Deep Learning on Histopathological Images to Predict Breast Cancer Recurrence Risk and Chemotherapy Benefit.

Genomic testing has transformed treatment decisions for hormone receptor-positive, HER2-negative (HR+/HER2-) early breast cancer; however, it remains inaccessible to many patients worldwide due to high costs and logistical barriers. Here, we developed an artificial intelligence (AI) model using a multimodal deep learning approach that estimates Oncotype DX 21-gene recurrence scores (RS) from routine histopathology images and clinicopathologic variables, including age at diagnosis, tumor size, and receptor status. Using a foundation model pre-trained on 171,189 histopathological slides, we fine-tuned and validated our AI model on the TAILORx randomized trial (n=8,284).

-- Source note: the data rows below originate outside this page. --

(* ===== verification/WalProps.v ===== *)
(** * Properties of the durable log. *)
From stdpp Require Import sorting.
From S2P Require Import Prelude Crc32 LogCodec MemLog Wal WalInv WalOps WalRecover.
Import Crc32 LogCodec Wal.

(** ** A log store *)

Definition zeroLog : Log := MkLog 0 0 0 0 [] [].

Lemma holds_core w es : wal_holds w es -> exists ess dead g, core w ess dead g /\ es = drop dead (mjoin ess).
Proof. intros (_ & ess & dead & g & Hc & He & _). by exists ess, dead, g. Qed.

Lemma holds_log_wf w es : wal_holds w es -> log_wf es.
Proof. intros (ess & dead & g & Hc & ->)%holds_core. by eapply core_live_wf. Qed.

Lemma holds_first w es : wal_holds w es -> first w = firstOf es.
Proof.
  intros Hh. destruct (decide (es = [])) as [->|Hne]; [by destruct (holds_empty w Hh) as (_&_&_&_&->)|].
  apply holds_core in Hh as (ess & dead & g & Hc & ->). by destruct (core_live_first _ _ _ _ Hc Hne) as [-> _].
Qed.

Lemma holds_get e w es i : (forall n, io e n = None) -> wal_holds w es ->
  exists n, GetLog e i zeroLog w = (setCalls n w, match getEntry es i with Some l => Ok l | None => Err ErrLogNotFound end).
Proof. intros He (ess & dead & g & Hc & ->)%holds_core. by eapply GetLog_ok. Qed.

(** A directory with no files. *)
Definition emptyDir : WAL := MkWAL [] 0 [] false ∅ ∅ None None 0.

Lemma emptyDir_holds : wal_holds emptyDir [].
Proof. split; [done|]. exists [], 0%nat, 0. split; [by apply core_empty|]. split; [done|]. intros _. by split_and!. Qed.

(** ** The stable map *)

(** The stable file holds the map. *)
Definition stable_ok (w : WAL) : Prop :=
  match stableFile w with
  | None => kv w = ∅
  | Some b => exists l, l ≡ₚ map_to_list (kv w) /\ blen (mjoin (stableRecord <$> l)) < 2 ^ 32 /\
      b = mjoin (stableRecord <$> l) ++ le_put 4 (ChecksumIEEE (mjoin (stableRecord <$> l)))
  end.

Definition putAll (m : gmap bytes bytes) (l : list (bytes * bytes)) : gmap bytes bytes :=
  foldl (fun m x => <[x.1 := x.2]> m) m l.

Lemma putAll_map l m : l ≡ₚ map_to_list m -> putAll ∅ l = m.
Proof.
  intros Hp. assert (H : forall l m0, putAll m0 l = list_to_map (reverse l) ∪ m0).
  { clear. induction l as [|x l IH]; intros m0; [symmetry; apply (left_id_L ∅ (∪))|].
    change (putAll m0 (x :: l)) with (putAll (<[x.1 := x.2]> m0) l). rewrite IH. rewrite reverse_cons, list_to_map_app. cbn.
    rewrite <- (assoc_L (∪)). f_equal. rewrite insert_empty. by rewrite insert_union_singleton_l. }
  rewrite H, (right_id_L ∅ (∪)). rewrite <- (list_to_map_to_list m). apply list_to_map_proper.
  - rewrite reverse_Permutation, Hp. apply NoDup_fst_map_to_list.
  - by rewrite reverse_Permutation.
Qed.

Among 2,407 patients in the TAILORx validation, the model classifies 45.6% of patients as low-risk, 42.4% as intermediate risk, and 12.0% as high-risk. For predicting high genomic risk disease (RS≥26), occurring in 15.9% in the TAILORx validation set, the model achieves AUC=0.898. Patient stratification by our model shows strong prognostic value across multiple clinical endpoints, including recurrence-free interval, distant recurrence-free interval, and disease-free survival. Importantly, chemotherapy benefit is demonstrated for premenopausal patients classified by our model as high AI risk and chemotherapy benefit is ruled out for postmenopausal patients classified as low AI risk. External validation across six independent cohorts (n=5,497 patients) demonstrates robust generalization of the AI model for prognostication and prediction of RS. Notably, in postmenopausal patients, the AI model reclassifies approximately 30% of clinically high-risk cases, defined by the MINDACT criteria, as low-risk. These findings demonstrate that artificial intelligence applied to standard histopathology can be a valuable tool for chemotherapy decision-making in HR+/HER2- early breast cancer. This approach can help reduce unnecessary chemotherapy and extend precision medicine, particularly in resource-limited settings, where genomic testing is not widely accessible.